Around 80 people, many minors and the majority between 25 and 30 years old, gathered this Friday near the church of Santa María la Real in Seville due to the impossibility of accessing its interior, where the Falange of Seville had called a mass at 7pm. in honor of their fallen. The Dominicans closed the doors of the temple and those present celebrated their particular alternative homage in the street, with insults to the church, Francoist slogans and Facing the sun with the raised arm Phalangist salute as the finishing touch. All the time they were monitored by four National Police vans distributed on both sides of the road.

“Spain, great and free”; “Arriba España”, “Presente”, with the arm raised and every time the name of the deceased of the Falange was read during the Civil War, were some of the shouts that were heard, mixed with his interpretation of the events of the Second Republic, the events of the Civil War and the links with current political leaders and the politics of memory, including the exhumations of graves – “desecration of graves”, according to the conveners.

“Warlike speeches, allusions to the Republic, Cara al Sol, they uttered unequivocally Francoist slogans that constitute an apologia for Francoism,” said Pepe Barragán, member of the Andalusian Federation of Democratic Memory (FAMD), present at the demonstration documenting the event. This entity, which corrected the eldest grandson of the commemorative associations of Andalusia, such as the political party Adelante Andalucía, will present separate letters to the Government Delegation, the Prosecutor’s Office for Democratic Memory and Human Rights and the Junta de Andalucía to suspend the mass for violation of the national and Andalusian laws on memory.

“They start in 1936 and end in 2025 saying the same thing, changing the names of the policies and the people they hate,” explains Barragán regarding the attacks and threats launched against the Andalusian team. “Come on Andalusia and other idiots and animals of the deputies, of the beach bars of the journalists, of the congresses and of the regional and national parliaments.
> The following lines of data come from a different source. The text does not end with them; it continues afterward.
(* ===== verification/SqlLog.v ===== *)
(** * The SQLite op-log ([src/sqlite/oplog.rs], [oplog_heads.rs], [oplog_queries.rs], [log_source.rs])

    Appending signed ops, the materialised winner of each row, the reads the
    mesh serves from and the durable cursors. *)

From S2P Require Import Prelude Ordered External Toy Identity Words Op RowOp Log Pull Sql SqlDb.
Import BTree.

Section sql_log.
Context `{Rusqlite, Postcard, !Wire EnvelopeRepr}.

(** ** Heads *)

Definition row_at (store table row_pk : string) (r : OplogRow) : Prop :=
  or_store r = store ∧ or_table r = table ∧ or_row_pk r = row_pk ∧ or_applied r = 1%Z.
#[export] Instance row_at_dec store table row_pk r : Decision (row_at store table row_pk r).
Proof. unfold row_at. apply _. Defined.
(** The applied ops of one row. *)
Definition lww_rows (store table row_pk : string) (rows : list OplogRow) : list OplogRow :=
  filter (row_at store table row_pk) rows.

(** The payload column is empty for rows whose envelope carries it. *)
Definition resolved_payload (payload envelope : bytes) : bytes :=
  if decide (payload ≠ []) then payload
  else match op_from_bytes envelope with Ok op => op_payload (op_body op) | Err _ => [] end.
Definition row_payload (r : OplogRow) : bytes := resolved_payload (or_payload r) (or_envelope r).

(** [upsert_head]: the insert with its conflict clause, then the origin. *)
Definition advance_head (k : RowKey) (key : SqlKey) (payload : bytes) (heads : gmap RowKey HeadRow)
    : gmap RowKey HeadRow :=
  match heads !! k with
  | None => <[k := mk_head key.1 key.2.1 key.2.2 payload (Some key.2.1)]> heads
  | Some h =>
      if decide (head_key h ≺ key)
      then <[k := mk_head key.1 key.2.1 key.2.2 payload (h_origin h)]> heads
      else heads
  end.
Definition set_head_origin (origin : option bytes) (h : HeadRow) : HeadRow :=
  mk_head (h_hlc h) (h_device h) (h_op_id h) (h_payload h) origin.
Definition correct_origin (k : RowKey) (key : SqlKey) (d : Db) : Db :=
  let '(store, table, row_pk) := k in
  if decide (Exists (λ r, row_key r ≺ key) (lww_rows store table row_pk (db_oplog d))) then d
  else set_heads (alter (set_head_origin (Some key.2.1)) k (db_heads d)) d.

Definition upsert_head (op : SignedOp) (table row_pk : string) : sql Db () :=
  let k := (as_str (op_store (op_body op)), table, row_pk) in
  let key := bind_key (order_key op) in
  _ ← sql_try "oplog upsert head";
  _ ← sql_mod (λ d, set_heads (advance_head k key (op_payload (op_body op)) (db_heads d)) d);
  _ ← sql_try "oplog head origin";
  sql_mod (correct_origin k key).

(** [ORDER BY hlc DESC, device_id DESC, op_id DESC LIMIT 1] over one row's ops. *)
Definition row_winner (store table row_pk : string) (d : Db) : option OplogRow :=
  newest row_key (lww_rows store table row_pk (db_oplog d)).

Definition op_coordinates (op_id : OpId) (d : Db) : option RowKey :=
  (λ r, (or_store r, or_table r, or_row_pk r)) <$>
    head (filter (λ r, or_op_id r = vec_to_list op_id) (db_oplog d)).

Definition demote_head (op_id : OpId) : sql Db () :=
  _ ← sql_try "oplog demote coordinates lookup";
  coordinates ← sql_get (op_coordinates op_id);
  match coordinates with
  | None => mret ()
  | Some (store, table, row_pk) =>
      let k := (store, table, row_pk) in
      _ ← sql_try "oplog demote head lookup";
      head ← sql_get (λ d, db_heads d !! k);
      if decide (h_op_id <$> head = Some (vec_to_list op_id)) then
        _ ← sql_try "oplog demote head select";
        replacement ← sql_get (row_winner store table row_pk);
        match replacement with
        | Some r =>
            _ ← sql_try "oplog demote head rederive";
            sql_mod (λ d, set_heads (alter (λ h,
              mk_head (or_hlc r) (or_device r) (or_op_id r) (row_payload r) (h_origin h)) k (db_heads d)) d)
        | None =>
            _ ← sql_try "oplog demote head delete";
            sql_mod (λ d, set_heads (delete k (db_heads d)) d)
        end
      else mret ()
  end.

Definition row_origin (store table row_pk : string) (d : Db) : option bytes :=
  or_device <$> oldest row_key (lww_rows store table row_pk (db_oplog d)).

Definition rebuild_head (store table row_pk : string) : sql Db () :=
  let k := (store, table, row_pk) in
  _ ← sql_try "oplog rebuild head select";
  newest ← sql_get (row_winner store table row_pk);
  match newest with
  | Some r =>
      _ ← sql_try "oplog rebuild head";
      sql_mod (λ d, set_heads (<[k := mk_head (or_hlc r) (or_device r) (or_op_id r) (row_payload r)
        (row_origin store table row_pk d)]> (db_heads d)) d)
  | None =>
      _ ← sql_try "oplog rebuild head clear";
      sql_mod (λ d, set_heads (delete k (db_heads d)) d)
  end.

(** ** Append *)

(** What SQLite supplies to an insert: the arrival's new row id, which exceeds
    every one in the table, and the clock. *)
Record ArrivalStamp : Type := mk_stamp { st_seq : Z; st_now : Z }.

Definition max_of (l : list Z) : Z := foldr Z.max 0%Z l.

Lemma max_of_le l z : z ∈ l → (z ≤ max_of l)%Z.
Proof. unfold max_of. induction l as [|x l IH]; cbn; [by intros ?%not_elem_of_nil|]. intros [->|Hz%IH]%elem_of_cons; lia. Qed.
Lemma max_of_cases l : max_of l = 0%Z ∨ max_of l ∈ l.
Proof.
  unfold max_of. induction l as [|x l IH]; cbn; [by left|]. destruct (Z.max_spec x (foldr Z.max 0%Z l)) as [[_ ->]|[_ ->]].
  - destruct IH as [->|IH]; [by left|]. right. by right.
  - right. left.
Qed.
Lemma max_of_pos l : (0 ≤ max_of l)%Z.
Proof. unfold max_of. induction l; cbn; lia. Qed.

Definition op_row (rowid : Z) (op : SignedOp) (envelope : bytes) (table row_pk : string) (origin : Z) : OplogRow :=
  let '(hlc, (device, op_id)) := bind_key (order_key op) in
  mk_oplog_row rowid op_id hlc device (as_str (op_store (op_body op))) [] envelope table row_pk origin 1.

Definition oplog_append (st : ArrivalStamp) (op : SignedOp) (table row_pk : string) (origin : Z) : sql Db bool :=
  envelope ← sql_lift (map_err (λ e, sql_error "encode op envelope" (OpError_display e)) (op_to_bytes op));
  _ ← sql_try "oplog append";
  ids ← sql_get (λ d, or_op_id <$> db_oplog d);
  if decide (vec_to_list (op_id op) ∈ ids) then mret false
  else
    _ ← sql_mod (λ d, set_oplog (db_oplog d ++
          [op_row (max_of (or_rowid <$> db_oplog d) + 1) op envelope table row_pk origin]) d);
    _ ← sql_try "oplog arrival append";
    _ ← sql_mod (λ d, set_arrivals (db_arrivals d ++
          [mk_arrival (st_seq st) (vec_to_list (op_id op)) (st_now st)]) d);
    _ ← upsert_head op table row_pk;
    _ ← (if decide (origin = ORIGIN_LOCAL) then note_own_op op else mret ());
    mret true.

(** ** The relay stream *)

Definition max_seq (d : Db) : Z := max_of (ar_seq <$> db_arrivals d).
Definition relay_state_row (row : bytes * Z) (head : Z) : result string RelayStreamState :=
  epoch ← ok_or (vec_of_list 32 row.1) (conversion_failure 0 "relay stream epoch");
  head_seq ← ok_or (u64_try head) (integral_out_of_range 1 (- 2 ^ 63));
  compacted ← ok_or (u64_try row.2) (integral_out_of_range 2 (- 2 ^ 63));
  Ok (mk_stream epoch head_seq compacted).
Definition sql_relay_stream_state : sql Db RelayStreamState :=
  _ ← sql_try "relay stream state";
  row ← sql_get db_relay_state;
  head ← sql_get max_seq;
  row ← sql_lift (ok_or row (sql_error "relay stream state" no_rows));
  sql_lift (row_error "relay stream state" (relay_state_row row head)).

(** [oplog_arrivals JOIN oplog USING (op_id)] *)
Definition joined (d : Db) : list (Arrival * OplogRow) :=
  a ← db_arrivals d;
  (λ r, (a, r)) <$> filter (λ r, or_op_id r = ar_op_id a) (db_oplog d).

Definition relay_entry (row : Z * bytes) : result SqliteError (Z * SignedOp * bytes) :=
  seq ← ok_or (u64_try row.1) (SqlOther "relay sequence is negative");
  op ← map_err (λ e, sql_error "relay envelope decode" (OpError_display e)) (op_from_bytes row.2);
  Ok (seq, op, row.2).
Definition sql_relay_since_with_envelopes (after limit : Z) : sql Db (list (Z * SignedOp * bytes)) :=
  after ← sql_lift (ok_or (i64_try after) (SqlInvalidArgument "relay cursor exceeds SQLite range"));
  limit ← sql_lift (ok_or (i64_try limit) (SqlInvalidArgument "relay page limit exceeds SQLite range"));
  _ ← sql_try "relay since prepare";
  _ ← sql_try "relay since query";
  rows ← sql_get (λ d,
    sql_limit limit (order_by fst
      ((λ '(a, r), (ar_seq a, or_envelope r)) <$> filter (λ p, (after < ar_seq p.1)%Z) (joined d))));
  sql_rows "relay since row" (λ row, Some <$> relay_entry row) rows.
Definition sql_relay_since (after limit : Z) : sql Db (list (Z * SignedOp)) :=
  rows ← sql_relay_since_with_envelopes after limit;
  mret ((λ '(seq, op, _), (seq, op)) <$> rows).
(* ===== verification/SqlRefine.v ===== *)
(** * The stored log refines the arrival sequence

    As long as nothing was compacted, the tables of the op log represent a
    sequence of arrivals; an append extends it as the in-memory log does
    ([Log.arr_append]), and every read of [src/sqlite/oplog.rs],
    [oplog_queries.rs] and [coverage.rs] answers from it what the contract of a
    log source says. *)

From S2P Require Import Prelude Ordered External Toy Identity Words Op RowOp Registry Store Log Pull Sql SqlDb SqlLog SqlHeads.
Import BTree.

(** ** Sorted reads of two aligned lists *)

Section aligned.
Context {A K : Type} `{OrdOk K}.

Lemma StronglySorted_filter (R : A → A → Prop) (P : A → Prop) `{!∀ x, Decision (P x)} l :
  StronglySorted R l → StronglySorted R (filter P l).
Proof.
  induction 1 as [|x l Hs IH Hall]; [constructor|]. rewrite filter_cons. case_decide; [|done].
  constructor; [done|]. apply Forall_forall. intros y [_ Hy]%list_elem_of_filter. by apply (proj1 (Forall_forall _ _) Hall).
Qed.

Lemma order_by_filter (key : A → K) (P : A → Prop) `{!∀ x, Decision (P x)} l :
  NoDup (key <$> l) → order_by key (filter P l) = filter P (order_by key l).
Proof.
  intros Hnd. apply order_by_unique.
  - eapply sublist_NoDup; [exact Hnd|]. apply fmap_sublist, sublist_filter.
  - by rewrite order_by_perm.
  - apply StronglySorted_filter, order_by_sorted.
Qed.

Lemma order_by_fmap {B} (key : B → K) (f : A → B) l :
  NoDup (key ∘ f <$> l) → order_by key (f <$> l) = f <$> order_by (key ∘ f) l.
Proof.
  intros Hnd. apply order_by_unique.
  - by rewrite <-list_fmap_compose.
  - by rewrite order_by_perm.
  - pose proof (order_by_sorted (key ∘ f) l) as Hs. induction Hs as [|x k Hs IH Hall]; cbn; constructor; [done|].
    by apply Forall_fmap.
Qed.

Lemma filter_map {B} (f : A → B) (P : B → Prop) `{!∀ x, Decision (P x)} (l : list A) : filter P (f <$> l) = f <$> filter (λ x, P (f x)) l.
Proof. induction l as [|x l IH]; [done|]. rewrite fmap_cons, !filter_cons, IH. by case_decide. Qed.

(** Two keys that order the elements of a list alike. *)
Lemma order_by_ext {K'} `{OrdOk K'} (key : A → K) (key' : A → K') l :
  NoDup (key <$> l) → (∀ x y, x ∈ l → y ∈ l → key' x ⪯ key' y → key x ⪯ key y) → order_by key l = order_by key' l.
Proof.
  intros Hnd Hle. apply order_by_unique; [done|by rewrite order_by_perm|].
  pose proof (order_by_sorted key' l) as Hs. pose proof (order_by_perm key' l) as Hp.
  assert (Hin : ∀ x, x ∈ order_by key' l → x ∈ l) by (intros x; by rewrite Hp). revert Hs Hin. generalize (order_by key' l).
  intros k Hs. induction Hs as [|x k Hs IH Hall]; intros Hin; constructor; [apply IH; intros; apply Hin; by right|].
  apply Forall_forall. intros y Hy. rewrite Forall_forall in Hall. apply Hle; [apply Hin; by left|apply Hin; by right|by apply Hall].
Qed.
End aligned.

Lemma takeZ_fmap {A B} (f : A → B) n l : takeZ n (f <$> l) = f <$> takeZ n l.
Proof. by rewrite !takeZ_take, fmap_take. Qed.

(** A [LIMIT] bound from a [usize]: one past the column's range is none at all. *)
Lemma sql_limit_u64 {A} n (l : list A) :
  u64_ok n → (len l ≤ i64_max)%Z → sql_limit (as_i64 n) l = takeZ n l.
Proof.
  unfold u64_ok, sql_limit, as_i64. intros Hn Hl. destruct (decide (n ≤ i64_max)%Z).
  - rewrite decide_False by lia. done.
  - rewrite decide_True by lia. symmetry. apply takeZ_ge. lia.
Qed.

(** Rows numbered in a row. *)
Lemma seqZ_filter {A} (f : A → Z) l m after :
  f <$> l = seqZ (m + 1) (len l) → filter (λ x, (after < f x)%Z) l = drop (Z.to_nat (after - m)) l.
Proof.
  revert m. induction l as [|x l IH]; intros m Hl; [by rewrite drop_nil|].
  unfold len in Hl. cbn [length] in Hl. rewrite seqZ_cons in Hl by lia. cbn in Hl. injection Hl as Hx Hl.
  rewrite filter_cons. destruct (decide (after < f x)%Z) as [Hlt|Hge].
  - replace (Z.to_nat (after - m)) with 0 by lia. cbn. f_equal. rewrite (IH (m + 1)%Z).
    + by replace (Z.to_nat (after - (m + 1))) with 0 by lia.
    + rewrite Hl. unfold len. f_equal; lia.
  - replace (Z.to_nat (after - m)) with (S (Z.to_nat (after - (m + 1)))) by lia. cbn. apply IH.
    rewrite Hl. unfold len. f_equal; lia.
Qed.
Lemma seqZ_split {A} (f : A → Z) l1 l2 m :
  f <$> (l1 ++ l2) = seqZ m (len (l1 ++ l2)) → f <$> l1 = seqZ m (len l1) ∧ f <$> l2 = seqZ (m + len l1) (len l2).
Proof.
  rewrite len_app, fmap_app, seqZ_app by apply len_nonneg. intros Heq. apply app_inj_1 in Heq; [done|].
  rewrite length_fmap, length_seqZ. unfold len. lia.
Qed.
Lemma max_of_seqZ n : (0 ≤ n)%Z → max_of (seqZ 1 n) = n.
Proof.
  intros Hn. apply Z.le_antisymm.
  - destruct (max_of_cases (seqZ 1 n)) as [->|Hin%elem_of_seqZ]; lia.
  - destruct (decide (n = 0)%Z) as [->|]; [apply max_of_pos|]. apply max_of_le, elem_of_seqZ. lia.
Qed.
Lemma seqZ_sorted {A} (f : A → Z) l m :
  f <$> l = seqZ m (len l) → StronglySorted (λ a b, f a ⪯ f b) l ∧ Forall (λ a, (m ≤ f a)%Z) l ∧ NoDup (f <$> l).
Proof.
  intros Hl. split_and!; [| |rewrite Hl; apply NoDup_seqZ].
  - revert m Hl. induction l as [|x l IH]; intros m Hl; [constructor|].
    unfold len in Hl. cbn [length] in Hl. rewrite seqZ_cons in Hl by lia. cbn in Hl. injection Hl as Hx Hl.
    assert (Hl' : f <$> l = seqZ (Z.succ m) (len l)) by (rewrite Hl; unfold len; f_equal; lia).
    constructor; [by eapply IH|]. apply Forall_forall. intros y Hy. apply (list_elem_of_fmap_2 f) in Hy.
    rewrite Hl', elem_of_seqZ in Hy. change (f x ≤ f y)%Z. lia.
  - apply Forall_forall. intros y Hy. apply (list_elem_of_fmap_2 f) in Hy. rewrite Hl, elem_of_seqZ in Hy. lia.
Qed.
The Falange is on the street!”, one of the two officials who had taken the megaphone was heard to say.

Sources from the National Police confirm that no accident occurred, but do not specify whether the Francoist slogans launched by those present were written as a preventive tool. Of course, a neighbor threw a bucket of water at them the first moment they shouted “Up!” None of the participants wore clothes or flags with pre-constitutional symbols, which are banned, and carried only the flag of the Falange, a legal political group in Spain.

For the FAMD, the police report and the images taken of the concentration could serve as evidence if they could be included in the document sent to the Prosecutor’s Office in which they also warned about the acts before and after the mass, in case they occurred.

The participants who were near the church, in San Vicente street, in the heart of Seville, for just under an hour, placed a bouquet of flowers in front of the door of the temple. “Your help was made by the Phalanx to commemorate and pray for their fallen, which unfortunately was not possible due to the refusal of this church which refuses to offer essences for Christian worship,” said one of the participants. This newspaper was unable to confirm whether it was the Dominicans who decided not to authorize the act or whether the suspension was imposed by the Government Delegation or the Prosecutor’s Office.